• _Work item_:
The answer is to be an exact copy of the lines below running from the line with "From S2P Require Import ConstellationTypes" down to the line with "Definition assert (P", both ends included, and nothing more.

• _Data for analysis_:
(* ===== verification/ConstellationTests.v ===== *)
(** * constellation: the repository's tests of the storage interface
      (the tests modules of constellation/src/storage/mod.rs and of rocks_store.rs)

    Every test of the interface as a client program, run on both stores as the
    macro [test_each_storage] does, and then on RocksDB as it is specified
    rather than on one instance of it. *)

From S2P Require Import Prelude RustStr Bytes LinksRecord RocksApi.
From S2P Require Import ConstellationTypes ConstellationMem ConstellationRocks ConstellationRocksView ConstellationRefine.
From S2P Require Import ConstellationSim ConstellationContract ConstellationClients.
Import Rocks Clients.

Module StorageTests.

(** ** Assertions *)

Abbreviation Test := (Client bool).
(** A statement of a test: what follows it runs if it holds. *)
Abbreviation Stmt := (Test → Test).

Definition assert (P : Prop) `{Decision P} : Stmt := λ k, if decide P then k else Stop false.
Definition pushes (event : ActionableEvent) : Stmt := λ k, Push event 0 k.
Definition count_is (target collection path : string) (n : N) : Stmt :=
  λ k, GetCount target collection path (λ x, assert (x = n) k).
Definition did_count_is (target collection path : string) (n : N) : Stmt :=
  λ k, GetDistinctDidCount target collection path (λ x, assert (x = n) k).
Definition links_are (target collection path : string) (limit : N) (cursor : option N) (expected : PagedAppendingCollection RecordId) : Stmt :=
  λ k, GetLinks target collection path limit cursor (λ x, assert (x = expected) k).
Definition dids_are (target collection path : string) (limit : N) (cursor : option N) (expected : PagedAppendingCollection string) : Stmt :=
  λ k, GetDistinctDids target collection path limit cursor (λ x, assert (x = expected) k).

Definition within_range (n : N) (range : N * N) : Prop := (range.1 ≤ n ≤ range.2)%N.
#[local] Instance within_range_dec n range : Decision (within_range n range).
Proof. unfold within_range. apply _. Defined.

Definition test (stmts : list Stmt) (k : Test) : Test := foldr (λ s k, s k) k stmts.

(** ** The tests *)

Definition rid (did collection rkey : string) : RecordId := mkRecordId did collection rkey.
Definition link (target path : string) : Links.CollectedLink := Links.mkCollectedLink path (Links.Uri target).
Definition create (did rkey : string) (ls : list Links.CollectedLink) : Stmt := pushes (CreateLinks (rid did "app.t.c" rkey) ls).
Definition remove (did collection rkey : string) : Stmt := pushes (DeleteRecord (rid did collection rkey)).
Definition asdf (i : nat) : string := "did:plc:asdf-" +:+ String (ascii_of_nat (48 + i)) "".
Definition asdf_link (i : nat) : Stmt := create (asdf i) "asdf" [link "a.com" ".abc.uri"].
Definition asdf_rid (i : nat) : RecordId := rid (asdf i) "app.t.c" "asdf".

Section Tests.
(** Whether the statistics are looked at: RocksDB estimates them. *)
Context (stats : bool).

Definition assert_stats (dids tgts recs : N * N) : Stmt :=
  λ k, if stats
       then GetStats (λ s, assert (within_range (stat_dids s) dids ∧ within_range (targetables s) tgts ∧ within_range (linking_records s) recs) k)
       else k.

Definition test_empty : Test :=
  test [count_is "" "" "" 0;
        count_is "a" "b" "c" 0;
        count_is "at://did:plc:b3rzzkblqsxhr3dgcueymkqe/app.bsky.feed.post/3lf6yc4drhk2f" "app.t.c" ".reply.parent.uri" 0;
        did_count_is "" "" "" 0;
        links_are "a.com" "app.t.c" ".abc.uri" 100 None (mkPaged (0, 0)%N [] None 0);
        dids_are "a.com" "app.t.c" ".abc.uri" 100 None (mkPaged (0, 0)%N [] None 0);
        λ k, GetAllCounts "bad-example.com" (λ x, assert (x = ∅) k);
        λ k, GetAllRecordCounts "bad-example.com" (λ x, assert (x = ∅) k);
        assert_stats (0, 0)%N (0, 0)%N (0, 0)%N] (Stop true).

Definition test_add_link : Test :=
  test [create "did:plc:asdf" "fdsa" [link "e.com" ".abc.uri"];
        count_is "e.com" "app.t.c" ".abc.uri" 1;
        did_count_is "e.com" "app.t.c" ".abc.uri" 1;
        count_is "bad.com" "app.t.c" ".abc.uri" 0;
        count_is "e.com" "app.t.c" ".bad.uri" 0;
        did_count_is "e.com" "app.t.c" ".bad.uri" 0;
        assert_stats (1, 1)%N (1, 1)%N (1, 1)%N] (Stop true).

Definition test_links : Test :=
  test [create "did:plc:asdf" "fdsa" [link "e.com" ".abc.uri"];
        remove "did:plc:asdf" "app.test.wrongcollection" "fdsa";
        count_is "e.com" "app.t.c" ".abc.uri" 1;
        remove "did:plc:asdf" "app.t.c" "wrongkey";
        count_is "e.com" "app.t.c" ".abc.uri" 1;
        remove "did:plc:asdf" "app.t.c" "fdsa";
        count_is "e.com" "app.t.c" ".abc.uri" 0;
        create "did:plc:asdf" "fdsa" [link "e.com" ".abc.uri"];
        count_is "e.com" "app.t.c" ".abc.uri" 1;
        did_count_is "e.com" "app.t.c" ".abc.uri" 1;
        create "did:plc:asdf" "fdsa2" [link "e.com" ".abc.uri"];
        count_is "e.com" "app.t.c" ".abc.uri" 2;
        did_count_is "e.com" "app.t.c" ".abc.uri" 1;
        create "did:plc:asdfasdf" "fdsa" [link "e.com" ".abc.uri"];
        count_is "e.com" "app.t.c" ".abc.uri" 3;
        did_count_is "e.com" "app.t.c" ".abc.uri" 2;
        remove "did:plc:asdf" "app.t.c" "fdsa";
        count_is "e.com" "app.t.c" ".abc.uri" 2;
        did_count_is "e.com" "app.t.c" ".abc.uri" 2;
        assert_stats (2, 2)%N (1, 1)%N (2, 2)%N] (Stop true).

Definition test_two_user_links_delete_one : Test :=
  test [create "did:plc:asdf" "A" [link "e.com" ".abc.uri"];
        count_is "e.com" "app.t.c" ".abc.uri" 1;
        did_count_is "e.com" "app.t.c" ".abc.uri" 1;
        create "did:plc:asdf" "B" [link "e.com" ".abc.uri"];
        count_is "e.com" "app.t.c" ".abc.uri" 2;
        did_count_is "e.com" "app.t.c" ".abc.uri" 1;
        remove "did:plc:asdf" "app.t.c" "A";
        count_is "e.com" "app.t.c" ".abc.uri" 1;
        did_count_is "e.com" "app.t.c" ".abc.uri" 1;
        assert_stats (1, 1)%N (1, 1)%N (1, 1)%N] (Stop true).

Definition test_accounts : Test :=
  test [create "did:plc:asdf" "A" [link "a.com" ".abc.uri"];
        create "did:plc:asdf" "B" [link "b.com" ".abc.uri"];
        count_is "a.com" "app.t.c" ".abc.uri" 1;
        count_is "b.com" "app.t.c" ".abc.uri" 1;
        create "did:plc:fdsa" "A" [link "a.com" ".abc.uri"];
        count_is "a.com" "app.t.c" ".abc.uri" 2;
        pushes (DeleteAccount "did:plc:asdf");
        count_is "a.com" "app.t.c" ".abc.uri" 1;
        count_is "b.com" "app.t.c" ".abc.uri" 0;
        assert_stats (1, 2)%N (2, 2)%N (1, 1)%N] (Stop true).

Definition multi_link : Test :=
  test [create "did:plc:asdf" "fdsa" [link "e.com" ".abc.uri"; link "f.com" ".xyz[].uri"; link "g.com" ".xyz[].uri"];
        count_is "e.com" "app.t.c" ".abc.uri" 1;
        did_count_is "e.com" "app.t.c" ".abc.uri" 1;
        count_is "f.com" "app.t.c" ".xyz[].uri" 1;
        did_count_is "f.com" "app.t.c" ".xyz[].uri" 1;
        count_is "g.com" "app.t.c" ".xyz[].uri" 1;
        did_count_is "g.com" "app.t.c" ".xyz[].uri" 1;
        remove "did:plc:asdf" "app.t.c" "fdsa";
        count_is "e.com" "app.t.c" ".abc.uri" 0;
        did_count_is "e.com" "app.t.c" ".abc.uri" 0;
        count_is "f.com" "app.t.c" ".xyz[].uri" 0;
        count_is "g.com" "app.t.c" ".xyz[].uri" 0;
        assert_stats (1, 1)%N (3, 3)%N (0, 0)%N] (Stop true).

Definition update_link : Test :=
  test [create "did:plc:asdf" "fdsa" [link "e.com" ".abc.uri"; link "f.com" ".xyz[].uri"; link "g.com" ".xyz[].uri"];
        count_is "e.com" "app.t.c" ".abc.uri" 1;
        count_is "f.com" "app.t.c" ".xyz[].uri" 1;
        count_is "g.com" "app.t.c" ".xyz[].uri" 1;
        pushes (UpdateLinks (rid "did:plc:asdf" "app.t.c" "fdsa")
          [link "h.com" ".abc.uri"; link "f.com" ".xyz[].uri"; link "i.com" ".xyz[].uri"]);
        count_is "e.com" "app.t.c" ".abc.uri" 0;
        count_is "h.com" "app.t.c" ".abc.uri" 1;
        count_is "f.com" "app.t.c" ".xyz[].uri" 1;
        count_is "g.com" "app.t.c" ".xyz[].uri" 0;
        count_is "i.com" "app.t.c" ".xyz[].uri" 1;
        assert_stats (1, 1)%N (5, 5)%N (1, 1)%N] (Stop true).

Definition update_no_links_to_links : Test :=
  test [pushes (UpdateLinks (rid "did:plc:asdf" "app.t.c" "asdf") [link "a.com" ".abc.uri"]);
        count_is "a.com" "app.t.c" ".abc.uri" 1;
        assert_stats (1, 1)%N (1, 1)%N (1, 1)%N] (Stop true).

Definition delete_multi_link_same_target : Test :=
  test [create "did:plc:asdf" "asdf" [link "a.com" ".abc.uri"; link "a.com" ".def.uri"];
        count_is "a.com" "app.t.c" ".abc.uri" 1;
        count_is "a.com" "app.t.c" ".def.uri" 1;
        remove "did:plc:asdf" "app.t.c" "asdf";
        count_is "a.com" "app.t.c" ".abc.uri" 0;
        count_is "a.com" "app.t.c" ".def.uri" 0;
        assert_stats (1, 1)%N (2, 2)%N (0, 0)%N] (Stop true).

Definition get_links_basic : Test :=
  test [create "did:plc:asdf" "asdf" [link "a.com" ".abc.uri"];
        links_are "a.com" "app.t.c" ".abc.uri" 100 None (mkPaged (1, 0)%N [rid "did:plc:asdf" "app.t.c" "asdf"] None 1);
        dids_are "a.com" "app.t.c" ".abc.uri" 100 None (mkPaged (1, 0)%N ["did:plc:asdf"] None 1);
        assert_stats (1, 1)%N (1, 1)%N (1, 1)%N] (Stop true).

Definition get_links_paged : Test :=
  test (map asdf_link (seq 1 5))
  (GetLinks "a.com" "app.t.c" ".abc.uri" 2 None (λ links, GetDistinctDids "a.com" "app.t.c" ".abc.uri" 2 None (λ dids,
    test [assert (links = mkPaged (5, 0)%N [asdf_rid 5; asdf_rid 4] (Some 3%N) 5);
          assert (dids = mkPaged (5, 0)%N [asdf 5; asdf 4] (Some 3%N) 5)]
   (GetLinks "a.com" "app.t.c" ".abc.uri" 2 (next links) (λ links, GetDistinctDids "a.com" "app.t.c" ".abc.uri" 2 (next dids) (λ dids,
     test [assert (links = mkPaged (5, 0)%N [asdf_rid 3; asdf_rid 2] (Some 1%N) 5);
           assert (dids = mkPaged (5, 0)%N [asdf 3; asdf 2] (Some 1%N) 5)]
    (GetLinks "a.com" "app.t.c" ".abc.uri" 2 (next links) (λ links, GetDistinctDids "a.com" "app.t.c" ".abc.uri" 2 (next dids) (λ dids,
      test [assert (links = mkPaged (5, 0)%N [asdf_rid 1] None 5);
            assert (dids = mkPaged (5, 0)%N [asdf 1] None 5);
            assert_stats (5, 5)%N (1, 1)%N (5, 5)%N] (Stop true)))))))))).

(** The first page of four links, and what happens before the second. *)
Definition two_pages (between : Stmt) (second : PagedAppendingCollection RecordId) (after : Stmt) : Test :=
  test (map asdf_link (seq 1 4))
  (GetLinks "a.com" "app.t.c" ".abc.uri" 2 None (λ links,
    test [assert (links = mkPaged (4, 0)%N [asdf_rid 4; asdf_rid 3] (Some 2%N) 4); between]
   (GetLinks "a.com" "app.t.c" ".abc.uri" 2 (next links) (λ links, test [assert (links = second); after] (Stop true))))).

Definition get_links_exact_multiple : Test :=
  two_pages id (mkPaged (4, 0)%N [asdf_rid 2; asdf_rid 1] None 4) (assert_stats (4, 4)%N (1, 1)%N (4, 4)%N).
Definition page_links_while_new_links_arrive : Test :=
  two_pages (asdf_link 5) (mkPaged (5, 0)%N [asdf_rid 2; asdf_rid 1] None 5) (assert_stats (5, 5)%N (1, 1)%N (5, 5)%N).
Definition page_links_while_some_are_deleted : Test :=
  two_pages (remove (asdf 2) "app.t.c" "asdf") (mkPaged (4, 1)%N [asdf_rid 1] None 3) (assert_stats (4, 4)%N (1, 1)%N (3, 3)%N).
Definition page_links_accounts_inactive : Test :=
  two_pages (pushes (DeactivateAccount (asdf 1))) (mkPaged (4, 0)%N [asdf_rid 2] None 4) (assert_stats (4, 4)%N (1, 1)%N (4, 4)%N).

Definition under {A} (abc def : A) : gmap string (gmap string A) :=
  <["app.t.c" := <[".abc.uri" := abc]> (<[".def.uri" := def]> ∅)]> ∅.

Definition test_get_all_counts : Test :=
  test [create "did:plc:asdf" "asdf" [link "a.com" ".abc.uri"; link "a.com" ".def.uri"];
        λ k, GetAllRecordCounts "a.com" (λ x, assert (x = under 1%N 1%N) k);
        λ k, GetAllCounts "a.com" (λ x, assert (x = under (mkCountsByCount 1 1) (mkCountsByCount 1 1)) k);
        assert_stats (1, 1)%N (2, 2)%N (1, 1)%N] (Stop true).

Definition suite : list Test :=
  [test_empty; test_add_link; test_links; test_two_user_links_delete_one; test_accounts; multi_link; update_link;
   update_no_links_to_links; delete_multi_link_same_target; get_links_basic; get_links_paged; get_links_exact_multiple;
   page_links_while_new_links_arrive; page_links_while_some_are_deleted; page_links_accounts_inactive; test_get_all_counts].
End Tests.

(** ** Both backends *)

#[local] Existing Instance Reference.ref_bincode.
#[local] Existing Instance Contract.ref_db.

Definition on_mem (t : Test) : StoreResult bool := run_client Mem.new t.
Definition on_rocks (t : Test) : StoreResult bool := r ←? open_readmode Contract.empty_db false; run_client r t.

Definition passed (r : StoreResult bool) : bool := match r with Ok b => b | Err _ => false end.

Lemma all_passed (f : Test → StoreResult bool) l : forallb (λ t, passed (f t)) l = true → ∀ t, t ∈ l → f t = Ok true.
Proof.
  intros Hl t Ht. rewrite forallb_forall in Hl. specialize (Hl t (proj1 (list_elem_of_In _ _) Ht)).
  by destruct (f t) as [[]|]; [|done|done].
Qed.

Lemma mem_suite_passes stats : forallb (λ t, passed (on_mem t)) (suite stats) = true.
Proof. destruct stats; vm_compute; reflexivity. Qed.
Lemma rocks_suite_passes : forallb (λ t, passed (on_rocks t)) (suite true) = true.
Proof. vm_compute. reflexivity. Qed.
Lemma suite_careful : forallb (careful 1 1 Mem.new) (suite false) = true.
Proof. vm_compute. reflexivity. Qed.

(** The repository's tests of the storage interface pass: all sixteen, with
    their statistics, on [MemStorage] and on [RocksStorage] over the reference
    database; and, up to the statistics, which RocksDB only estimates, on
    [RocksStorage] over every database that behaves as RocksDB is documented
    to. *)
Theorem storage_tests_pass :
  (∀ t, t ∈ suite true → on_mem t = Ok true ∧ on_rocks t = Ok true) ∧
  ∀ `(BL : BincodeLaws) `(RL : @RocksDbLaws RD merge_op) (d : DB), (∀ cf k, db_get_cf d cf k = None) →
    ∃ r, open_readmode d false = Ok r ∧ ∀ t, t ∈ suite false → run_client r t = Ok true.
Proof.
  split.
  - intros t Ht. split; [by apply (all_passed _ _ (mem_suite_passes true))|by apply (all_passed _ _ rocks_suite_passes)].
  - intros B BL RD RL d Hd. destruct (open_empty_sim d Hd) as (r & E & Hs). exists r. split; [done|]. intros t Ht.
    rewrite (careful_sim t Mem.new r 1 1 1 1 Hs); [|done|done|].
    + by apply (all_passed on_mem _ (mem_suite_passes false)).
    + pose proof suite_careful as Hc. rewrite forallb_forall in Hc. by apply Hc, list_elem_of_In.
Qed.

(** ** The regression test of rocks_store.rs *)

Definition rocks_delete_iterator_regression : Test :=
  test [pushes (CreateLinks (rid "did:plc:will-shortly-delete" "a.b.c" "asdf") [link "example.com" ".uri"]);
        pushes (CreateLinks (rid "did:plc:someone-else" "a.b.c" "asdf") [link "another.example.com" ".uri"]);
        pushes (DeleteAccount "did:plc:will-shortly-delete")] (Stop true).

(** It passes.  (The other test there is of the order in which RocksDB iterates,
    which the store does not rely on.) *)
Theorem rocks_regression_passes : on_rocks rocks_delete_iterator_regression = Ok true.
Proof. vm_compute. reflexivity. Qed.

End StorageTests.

• _Exercise solution_:
From S2P Require Import ConstellationTypes ConstellationMem ConstellationRocks ConstellationRocksView ConstellationRefine.
From S2P Require Import ConstellationSim ConstellationContract ConstellationClients.
Import Rocks Clients.

Module StorageTests.

(** ** Assertions *)

Abbreviation Test := (Client bool).
(** A statement of a test: what follows it runs if it holds. *)
Abbreviation Stmt := (Test → Test).

Definition assert (P : Prop) `{Decision P} : Stmt := λ k, if decide P then k else Stop false.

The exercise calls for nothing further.